Un biocarburante derivato da olio da cucina esausto potrebbe essere la soluzione per rendere l’industria aeronautica priva di carbonio.

L’aviazione si tinge di verde! Dopo il volo 100% elettrico del Principe Alberto II, il 1° ottobre è stato il turno di Air France di proporre la sua innovazione: un volo in partenza dall’aeroporto di Nizza e diretto a Parigi Orly alimentato per il 30% da carburante sostenibile.

Frutto di una collaborazione 100% francese, il biocarburante è stato prodotto da TotalEnergies a partire dall’olio da cucina esausto e ha permesso di ridurre di tre tonnellate le emissioni di CO2 del volo.

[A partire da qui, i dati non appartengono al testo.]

(** ** The replica side *)

(** One entry of a [Replicate] request: the new state and the error. *)
Definition replicate_entry (s : Server) (partitionID : Z) (entry : ReplicationEntry) :
    outcome (Server * option goerr) :=
  match RE_OpType entry with
  | REP_OP_DELETE =>
      '(pm, err) ← PartitionManager_Delete (S_pm s) (RE_Key entry) partitionID;
      Ret (S_set_pm s pm, err)
  | REP_OP_FIELD_BATCH =>
      match DecodeFieldBatch (RE_Value entry) with
      | Panic => Panic
      | Err e => Ret (s, Some e)
      | Ret fb =>
          let pid := if FB_PartitionID fb =? 0 then partitionID else FB_PartitionID fb in
          let '(fs, err) := FieldStorage_ApplyFieldBatch (mkFieldStorage (S_db s) pid) fb in
          Ret (S_set_fs s fs, err)
      end
  | REP_OP_PUT =>
      '(pm, err) ← PartitionManager_Put (S_pm s) (RE_Key entry) (RE_Value entry) partitionID;
      Ret (S_set_pm s pm, err)
  | REP_OP_UNNAMED _ =>
      if RE_IsDelete entry then
        '(pm, err) ← PartitionManager_Delete (S_pm s) (RE_Key entry) partitionID;
        Ret (S_set_pm s pm, err)
      else
        '(pm, err) ← PartitionManager_Put (S_pm s) (RE_Key entry) (RE_Value entry) partitionID;
        Ret (S_set_pm s pm, err)
  end.

Fixpoint replicate_loop (s : Server) (partitionID lastApplied : Z) (entries : list ReplicationEntry) :
    outcome (Server * ReplicateResponse) :=
  match entries with
  | [] => Ret (s, mkReplicateResponse true lastApplied "")
  | entry :: rest =>
      '(s, err) ← replicate_entry s partitionID entry;
      match err with
      | Some e => Ret (s, mkReplicateResponse false lastApplied "error")
      | None => replicate_loop s partitionID (RE_Offset entry) rest
      end
  end.

Definition Server_Replicate (s : Server) (req : ReplicateRequest) :
    outcome (Server * ReplicateResponse) :=
  if negb (PartitionManager_HasPartition (S_pm s) (RQ_PartitionId req))
  then Ret (s, mkReplicateResponse false 0 "partition not found")
  else replicate_loop s (RQ_PartitionId req) 0 (RQ_Entries req).

(** [GetReplicationStatus]: (isPrimary, currentOffset, committedOffset, lag, replicaAddr). *)
Definition Server_GetReplicationStatus (s : Server) (partitionID : Z) : bool * Z * Z * Z * string :=
  match S_replicators s !! partitionID with
  | None => (false, 0, 0, 0, "")
  | Some replicator =>
      (CLR_isPrimary replicator, i64 (CL_currentSeq (CLR_commandLog replicator)),
       i64 (CLR_replicatedSeq replicator), i64 (CommandLogReplicator_GetReplicationLag replicator),
       CLR_replicaAddr replicator)
  end.

Definition Server_RecoverPartition (opens : Z → bool) (s : Server) (partitionID : Z) :
    Server * option goerr :=
  match S_replicators s !! partitionID with
  | None => (s, Some (Errorf "no replicator found"))
  | Some replicator =>
      let '(d, _, err) := CommandLogReplicator_ReplayTo opens replicator (S_db s) 0 in
      (S_set_pm s (PM_set_db (S_pm s) d),
       match err with Some _ => Some (Errorf "failed to replay command log") | None => None end)
  end.

(** ** Following the route table *)

Section Route.
  Context {N : Type} `{Network N}.

(** The world during an update: what opening a log, stopping and syncing a
    replicator find. *)
Record RouteEnv := mkRouteEnv { ro_open : Env; ro_close : Env; ro_sync : SyncEnv }.

(** [Stop] leaves the log directory and the checkpoint on disk. *)
Definition disk_of (clr : CommandLogReplicator) : Disk :=
  mkDisk (CL_dir (CLR_commandLog clr)) (CLR_checkpoint clr).

(** [initializeReplicator]: when the new replicator cannot be made, the stopped
    one stays in the map. *)
Definition Server_initializeReplicator (s : Server) (net : N) (env : RouteEnv) (partitionID : Z)
    (isPrimary : bool) (replicaAddr : string) : outcome (Server * N) :=
  '(s, net) ←
    match S_replicators s !! partitionID with
    | Some existing =>
        '(clr, net) ← CommandLogReplicator_Stop existing net (ro_sync env) (ro_close env);
        Ret (S_set_replicator s partitionID clr, net)
    | None => Ret (s, net)
    end;
  let disk :=
    match S_replicators s !! partitionID with
    | Some clr => disk_of clr
    | None => default empty_disk (S_disk s !! partitionID)
    end in
  match NewCommandLogReplicator (se_mkdir_ok (ro_sync env)) (se_opens (ro_sync env)) partitionID isPrimary replicaAddr
          (disk_dir disk) (disk_checkpoint disk) (ro_open env) with
  | Panic => Panic
  | Err _ => Ret (s, net)
  | Ret replicator =>
      Ret (S_set_replicator s partitionID (CommandLogReplicator_Start replicator), net)
  end.

Definition Server_stopReplicator (s : Server) (net : N) (env : RouteEnv) (partitionID : Z) :
    outcome (Server * N) :=
  match S_replicators s !! partitionID with
  | None => Ret (s, net)
  | Some replicator =>
      '(clr, net) ← CommandLogReplicator_Stop replicator net (ro_sync env) (ro_close env);
      Ret (S_set_replicators s (delete partitionID (S_replicators s))
             (<[partitionID := disk_of clr]> (S_disk s)), net)
  end.

(** The first loop of [updatePartitionsFromRoute]. *)
Fixpoint update_rows (s : Server) (net : N) (env : RouteEnv) (myAddr : string)
    (shouldExist : gset Z) (partitions : list PartitionInfo) : outcome (Server * N * gset Z) :=
  match partitions with
  | [] => Ret (s, net, shouldExist)
  | p :: rest =>
      let isPrimary := bool_decide (PI_Primary p = myAddr) in
      let isReplica := bool_decide (PI_Replica p = myAddr) in
      if isPrimary || isReplica then
        let shouldExist := {[ PI_PartitionId p ]} ∪ shouldExist in
        if negb (PartitionManager_HasPartition (S_pm s) (PI_PartitionId p)) then
          match PartitionManager_AddPartitionWithEpoch (S_pm s) (PI_PartitionId p) isPrimary (PI_Epoch p) with
          | (pm, Some _) => update_rows (S_set_pm s pm) net env myAddr shouldExist rest
          | (pm, None) =>
              '(s, net) ← Server_initializeReplicator (S_set_pm s pm) net env (PI_PartitionId p) isPrimary
                            (if isPrimary then PI_Replica p else "");
              update_rows s net env myAddr shouldExist rest
          end
        else
          let '(pm, _) := PartitionManager_UpdatePartitionEpoch (S_pm s) (PI_PartitionId p) (PI_Epoch p) in
          update_rows (S_set_pm s pm) net env myAddr shouldExist rest
      else update_rows s net env myAddr shouldExist rest
  end.

(** The second loop: partitions the table no longer gives this node. *)
Fixpoint remove_rows (s : Server) (net : N) (env : RouteEnv) (shouldExist : gset Z)
    (current : list Z) : outcome (Server * N) :=
  match current with
  | [] => Ret (s, net)
  | pid :: rest =>
      if bool_decide (pid ∈ shouldExist) then remove_rows s net env shouldExist rest
      else
        '(s, net) ← Server_stopReplicator s net env pid;
        let '(pm, _) := PartitionManager_RemovePartition (S_pm s) pid in
        remove_rows (S_set_pm s pm) net env shouldExist rest
  end.

Definition Server_updatePartitionsFromRoute (s : Server) (net : N) (env : RouteEnv)
    (partitions : list PartitionInfo) (myAddr : string) : outcome (Server * N) :=
  '(s, net, shouldExist) ← update_rows s net env myAddr ∅ partitions;
  remove_rows s net env shouldExist (PartitionManager_ListPartitions (S_pm s)).

End Route.
End Server.

Arguments Server D : clear implicits.
Arguments mkServer {D} _ _ _ _ _ _.

(** ** Admission and effect of writes *)

Inductive write_req :=
  | RPut (key value : bytes)
  | RDelete (key : bytes)
  | RSetFields (pk : bytes) (fields : list FieldUpdate)
  | RDeleteField (pk fieldName : bytes)
  | RBatchPut (items : list KeyValueItem).

Definition Server_write {D} `{Engine D} (s : Server D) (envs : nat → Env) (req : write_req)
    (partitionID epoch : Z) : outcome (Server D * write_response) :=
  match req with
  | RPut key value => Server_Put s (envs 0%nat) key value partitionID epoch
  | RDelete key => Server_Delete s (envs 0%nat) key partitionID epoch
  | RSetFields pk fields => Server_SetFields s (envs 0%nat) pk fields partitionID epoch
  | RDeleteField pk f => Server_DeleteField s (envs 0%nat) pk f partitionID epoch
  | RBatchPut items => Server_BatchPut s envs items partitionID epoch
  end.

Verso una decarbonizzazione dei trasporti

La data non è stata scelta a caso. Il volo infatti è decollato durante i “Nice Transition Days”, un evento destinato a trovare soluzioni per accelerare la dismissione di carburanti fossili e che si è concluso il 3 ottobre.

In un comunicato, Christian Estrosi, sindaco di Nizza, si mostra entusiasta di questo volo “che rappresenta la politica di transizione verso mezzi di trasporto privi di carbonio”. Una transizione fondamentale per una regione in cui il 10% dell’occupazione è legato al turismo.